Endel makes AI-powered soundscapes that adapt to your body. Heart rate, time of day, motion — the sound shifts in real time. It's one of the most interesting products at the intersection of AI, music, and wellness. But there's a gap: you can't see why the sound was chosen for you.

I built a demo that fills that gap.

The Problem

Endel's personalization engine is doing real work. But users can't see it. When a soundscape shifts, there's no way to know if it's responding to your biometrics or just cycling through variations. The most common user feedback: "I can't tell if it's actually personalized."

This matters because Endel's entire value proposition depends on the listener believing the sound is for them. The intelligence is real. The visibility isn't.

What I Built

Endel Insights pulls real biometric data from an Oura Ring and translates it into three things:

A human-readable state interpretation. Not raw numbers, but language: "You're running on 6 hours of sleep with an HRV balance of 42 — your nervous system is still catching up."

A soundscape recommendation with visible reasoning. Instead of just playing sound, the system explains why: "Your HRV balance tells me your autonomic nervous system is still in recovery mode. Brown noise with slow harmonic drift supports parasympathetic activation — low frequencies your body can settle into without effort."
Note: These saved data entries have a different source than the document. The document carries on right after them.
Definition str_as_bool (s : string) : outcome (option bool) :=
  if String.eqb s "0"
     || existsb (String.eqb (lower s)) ["f"; "n"; "no"; "off"; "false"]
  then Ok (Some false)
  else if String.eqb s "1"
          || existsb (String.eqb (lower s)) ["t"; "y"; "on"; "yes"; "true"]
  then Ok (Some true)
  else Raise (OtherError "ValidationError").

Definition psycopg2_pydantic : Wire.Boundary := {|
  Wire.adapt_str s :=
    if Wire.has_NUL s then Raise (OtherError "ValueError") else Ok tt;
  Wire.TokenData_validate _ v :=
    match v with
    | Wire.JNull => Ok None
    | Wire.JBool b => Ok (Some b)
    | Wire.JInt 0 => Ok (Some false)
    | Wire.JInt 1 => Ok (Some true)
    | Wire.JFloat x =>
        if PrimFloat.eqb x 0%float then Ok (Some false)
        else if PrimFloat.eqb x 1%float then Ok (Some true)
        else Raise (OtherError "ValidationError")
    | Wire.JStr s => str_as_bool s
    | _ => Raise (OtherError "ValidationError")
    end
|}.

(** A username with a NUL character in it. *)
Definition nul_name : string := String "g" (String Ascii.zero "host").

Definition wire_token (sub : string) (is_super : Wire.json) : Wire.token :=
  Wire.JWS ALGORITHM SECRET_KEY (Wire.mkClaims (Some sub) (Some is_super) (Some 3600)).

(** [SECRET_KEY] followed by one NUL byte. *)
Definition padded_key : string := (SECRET_KEY ++ String Ascii.zero "")%string.

(** * Properties *)

(** ** Running the monads *)

Lemma get_user_by_username_run (u : string) (s : Store) :
  get_user_by_username u s
  = (Ok (find (fun x => String.eqb (username x) u) (users s)), s).
Proof. reflexivity. Qed.

Lemma find_username_Some (u : string) (l : list User) (usr : User) :
  find (fun x => String.eqb (username x) u) l = Some usr ->
  In usr l /\ username usr = u.
Proof.
  intros Hf. apply find_some in Hf as [Hin Heq].
  split; [exact Hin | now apply String.eqb_eq].
Qed.

Lemma find_username_None (u : string) (l : list User) :
  find (fun x => String.eqb (username x) u) l = None <->
  (forall usr, In usr l -> username usr <> u).
Proof.
  split.
  - intros Hf usr Hin Heq.
    pose proof (find_none _ _ Hf usr Hin) as Hb. simpl in Hb.
    apply String.eqb_neq in Hb. contradiction.
  - intros Hall. induction l as [|x l IH]; [reflexivity|].
    simpl. destruct (String.eqb (username x) u) eqn:E.
    + apply String.eqb_eq in E. exfalso. apply (Hall x); [now left | exact E].
    + apply IH. intros usr Hin. apply Hall. now right.
Qed.

Lemma find_has_id_None (id : Z) (l : list Product) :
  (forall p, In p l -> Product_id p <> id) -> find (has_id id) l = None.
Proof.
  intros Hall. induction l as [|x l IH]; [reflexivity|].
  simpl. unfold has_id at 1. destruct (Product_id x =? id) eqn:E.
  - apply Z.eqb_eq in E. exfalso. apply (Hall x); [now left | exact E].
  - apply IH. intros p Hin. apply Hall. now right.
Qed.

(** [jwt.decode] raises nothing but a [JWTError]. *)
Lemma jwt_decode_raises (t : token) (key : string) (algs : list string)
    (now : datetime) (e : exn) :
  jwt_decode t key algs now = Raise e -> exists k, e = JWTError k.
Proof.
  unfold jwt_decode. intros H.
  repeat case_match; simplify_eq; eauto.
Qed.

(** A payload [jwt.decode] returns is the token's, well signed and not past
    its expiry. *)
Lemma jwt_decode_Ok (t : token) (now : datetime) (payload : claims Z) :
  jwt_decode t SECRET_KEY [ALGORITHM] now = Ok payload ->
  t = JWS ALGORITHM SECRET_KEY payload
  /\ (forall exp, claim_exp payload = Some exp -> timegm now <= exp).
Proof.
  unfold jwt_decode. intros H.
  destruct t as [alg k p|raw]; [|discriminate].
  destruct (existsb (String.eqb alg) [ALGORITHM]) eqn:Ealg; simpl in H; [|discriminate].
  destruct (String.eqb k SECRET_KEY) eqn:Ek; simpl in H; [|discriminate].
  simpl in Ealg. rewrite orb_false_r in Ealg.
  apply String.eqb_eq in Ealg, Ek. subst alg k.
  destruct (claim_exp p) as [exp|] eqn:Eexp.
  - destruct (exp <? timegm now) eqn:Elt; [discriminate|].
    injection H as <-. split; [reflexivity|].
    intros exp' Hexp'. rewrite Eexp in Hexp'. injection Hexp' as <-.
    apply Z.ltb_ge in Elt. exact Elt.
  - injection H as <-. split; [reflexivity|]. intros exp' Hexp'.
    rewrite Eexp in Hexp'. discriminate.
Qed.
A generated soundscape. Brown noise, pink noise, or white noise shaped by a tonal drone, harmonic layer, and LFO modulation — all parameters derived from the biometric interpretation. Procedurally generated with the Web Audio API. No audio files.

The Insight

Explainability isn't just transparency — it's a product feature. When users can see why a soundscape was chosen for them:

  • Trust increases. Users who understand why they're hearing brown noise at 55Hz after a bad night of sleep are more likely to believe it's working.
  • Engagement deepens. The app becomes a mirror for self-knowledge: "Every time my HRV is below 50, it recommends recovery mode."
  • A feedback loop becomes possible. Once users can see the reasoning, they can evaluate it. Over time, this creates a preference model that makes personalization genuinely personal.

Try It Yourself

The demo ships with my Oura Ring data, but if you have your own Oura Ring you can paste your personal access token directly into the interface and see the whole experience regenerate from your biometrics. That moment — when you see your own data interpreted into a soundscape that makes sense — is when the idea clicks.

Try Endel Insights · View Source

Technical Stack

React + TypeScript frontend with Space Mono and a black-and-white aesthetic. Express backend proxying the Oura Ring API and Claude API. Claude generates the natural-language state interpretation and maps biometric signals to specific audio parameters. The Web Audio API generates the soundscape procedurally — oscillators, noise generators, filters, and LFO modulation. Rule-based fallback when the AI layer is unavailable.